[What you have to do]
Would you return, word for word, the lines of the data below from the line with "rewrite !lookup_insert_eq; simpl. rewrite !insert_insert_eq." through the line with "unfold with_mesg, with_object, alloc, mesg_clients_of", and no others?

Data section: Begin

Lemma transport_with_mesg env p force f m s :
  transport env p force (with_mesg f m s) =
  ((transport env p force s).1, with_mesg f m (transport env p force s).2).
Proof.
  destruct s as [h c g ms].
  assert (renew env p (with_mesg f m (mkPool h c g ms)) =
          ((renew env p (mkPool h c g ms)).1, with_mesg f m (renew env p (mkPool h c g ms)).2))
    as Hr by (unfold renew; simpl; destruct (decide _); [|destruct (make_ok _ _)]; done).
  unfold transport. rewrite Hr. simpl.
  destruct (g !! p) as [[l|]|]; [|done|done].
  change (healthy env (with_mesg f m (mkPool h c g ms)) l) with (healthy env (mkPool h c g ms) l).
  by destruct (negb force && healthy env (mkPool h c g ms) l).
Qed.

(** The group factory's lookup, run from inside a message factory's. *)
Lemma group_refines_nested env p f m s :
  pool_wf s →
  create_or_reinit_client (group_factory env) p false (with_mesg f m s) =
  (Ret (Some (transport env p false s).1), with_mesg f m (transport env p false s).2).
Proof.
  intros Hwf. rewrite group_refines; [|apply (wf_group s Hwf)].
  by rewrite transport_with_mesg.
Qed.

Lemma as_messaging_cases env p s :
  pool_wf s →
  (as_messaging (transport env p false s).2 (Some (transport env p false s).1)
   = Some (transport env p false s).1 ∧
   is_messaging (transport env p false s).2 (transport env p false s).1) ∨
  as_messaging (transport env p false s).2 (Some (transport env p false s).1) = None.
Proof.
  intros Hwf. destruct (tp_result _ _ _ _ (transport_spec env p false s Hwf)) as [[Hm _]|He].
  - apply unmarked_messaging in Hm. left. split; [by apply as_messaging_Some|done].
  - right. by apply as_messaging_error.
Qed.

Lemma with_mesg_twice f m m' s : with_mesg f m (with_mesg f m' s) = with_mesg f m s.
Proof. unfold with_mesg. simpl. by rewrite insert_insert_eq. Qed.

Lemma mesg_clients_of_with f m s : mesg_clients_of f (with_mesg f m s) = m.
Proof. unfold mesg_clients_of. simpl. by rewrite lookup_insert_eq. Qed.

Lemma mesg_create_run env f gid gtype p slot m s :
  pool_wf s →
  mesg_create_client env gid gtype p slot (with_mesg f m s) =
  let '(t, s1) := transport env p false s in
  match as_messaging s1 (Some t) with
  | None => (Ret (code.CANCELLED, slot), with_mesg f m s1)
  | Some t => (Ret (code.OK, Some (client_counter s1)),
               with_mesg f m (alloc (ProtoClient (mkProto (Some t) gid gtype
                                                    (uuid_to_string p))) s1))
  end.
Proof.
  intros Hwf. unfold mesg_create_client, mbind, M_bind. rewrite group_refines_nested by done.
  destruct (transport env p false s) as [t s1] eqn:E. simpl. unfold gets.
  change (as_messaging (with_mesg f m s1) (Some t)) with (as_messaging s1 (Some t)).
  by destruct (as_messaging s1 (Some t)).
Qed.

Lemma mesg_reinit_run env f p l m s :
  pool_wf s → is_proto s l →
  mesg_reinit_client env p (Some l) (with_mesg f m s) =
  let '(t, s1) := transport env p false s in
  match as_messaging s1 (Some t), heap s1 !! l with
  | Some t, Some (ProtoClient pc) =>
      (Ret (code.OK, Some l),
       with_mesg f m (with_object l (ProtoClient (mkProto (Some t) (pc_group_id pc)
                        (pc_group_type pc) (pc_client_addr pc))) s1))
  | _, _ => (Ret (code.CANCELLED, Some l), with_mesg f m s1)
  end.
Proof.
  intros Hwf (pc & Hl). unfold mesg_reinit_client, mbind, M_bind, gets.
  unfold as_proto at 1. simpl. rewrite Hl. rewrite group_refines_nested by done.
  pose proof (tp_heap _ _ _ _ (transport_spec env p false s Hwf) l _ Hl) as Hl1.
  destruct (transport env p false s) as [t s1] eqn:E. simpl in *.
  change (as_messaging (with_mesg f m s1) (Some t)) with (as_messaging s1 (Some t)).
  rewrite Hl1. destruct (as_messaging s1 (Some t)) as [t'|]; [|done].
  unfold as_proto. simpl. by rewrite Hl1.
Qed.

Lemma mesg_refines env f gid gtype p force s :
  pool_wf s →
  create_or_reinit_client (mesg_factory env f gid gtype) p force s =
  (Ret (Some (wrapper env f gid gtype p force s).1), (wrapper env f gid gtype p force s).2).
Proof.
  intros Hwf. unfold create_or_reinit_client, wrapper. unfold mbind, M_bind, gets.
  cbn [f_clients f_set_clients f_create f_reinit mesg_factory].
  pose proof (as_messaging_cases env p s Hwf) as Hcases.
  pose proof (transport_spec env p false s Hwf) as Htp.
  assert (mesg_clients_of f s !! p = None ∨ ∃ l, mesg_clients_of f s !! p = Some (Some l) ∧
            is_proto s l) as [Hp|(l & Hp & Hl)].
  { destruct (mesg_clients_of f s !! p) as [v|] eqn:Hp; [|by left].
    destruct (mesg_of_wf s f p v Hwf Hp) as (l & -> & Hl). right. eauto. }
  - rewrite emplace_None by done. cbn [modify orb].
    rewrite lookup_insert_eq. cbn [default from_option].
    fold (with_mesg f (<[p:=None]> (mesg_clients_of f s)) s).
    rewrite mesg_create_run by done. rewrite Hp.
    destruct (transport env p false s) as [t s1]. simpl in *.
    destruct (as_messaging s1 (Some t)) as [t'|] eqn:Ht; simpl.
    + unfold with_mesg, alloc, mesg_clients_of; simpl.
      rewrite !lookup_insert_eq; simpl. rewrite !insert_insert_eq. by destruct force.
    + unfold with_mesg, alloc, mesg_clients_of in *; simpl.
      rewrite !lookup_insert_eq; simpl. rewrite !insert_insert_eq, delete_insert_eq, delete_id by done.
      done.
  - rewrite (emplace_Some _ _ _ _ Hp). cbn [modify orb]. rewrite Hp.
    change (default None (Some (Some l))) with (Some l).
    fold (with_mesg f (mesg_clients_of f s) s).
    destruct force; [rewrite mesg_create_run by done|rewrite mesg_reinit_run by done];
      destruct Hl as (pc & Hl); pose proof (tp_heap _ _ _ _ Htp l _ Hl) as Hl1;
      destruct (transport env p false s) as [t s1]; simpl in *; rewrite ?Hl1;
      (destruct (as_messaging s1 (Some t)) as [t'|] eqn:Ht; simpl;
       unfold with_mesg, with_object, alloc, mesg_clients_of in *; simpl;
       rewrite ?lookup_insert_eq; simpl; rewrite ?insert_insert_eq;
       rewrite ?(insert_id _ p (Some l) Hp); done).
Qed.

Data section: End

[Reply to the task]
      rewrite !lookup_insert_eq; simpl. rewrite !insert_insert_eq. by destruct force.
    + unfold with_mesg, alloc, mesg_clients_of in *; simpl.
      rewrite !lookup_insert_eq; simpl. rewrite !insert_insert_eq, delete_insert_eq, delete_id by done.
      done.
  - rewrite (emplace_Some _ _ _ _ Hp). cbn [modify orb]. rewrite Hp.
    change (default None (Some (Some l))) with (Some l).
    fold (with_mesg f (mesg_clients_of f s) s).
    destruct force; [rewrite mesg_create_run by done|rewrite mesg_reinit_run by done];
      destruct Hl as (pc & Hl); pose proof (tp_heap _ _ _ _ Htp l _ Hl) as Hl1;
      destruct (transport env p false s) as [t s1]; simpl in *; rewrite ?Hl1;
      (destruct (as_messaging s1 (Some t)) as [t'|] eqn:Ht; simpl;
       unfold with_mesg, with_object, alloc, mesg_clients_of in *; simpl;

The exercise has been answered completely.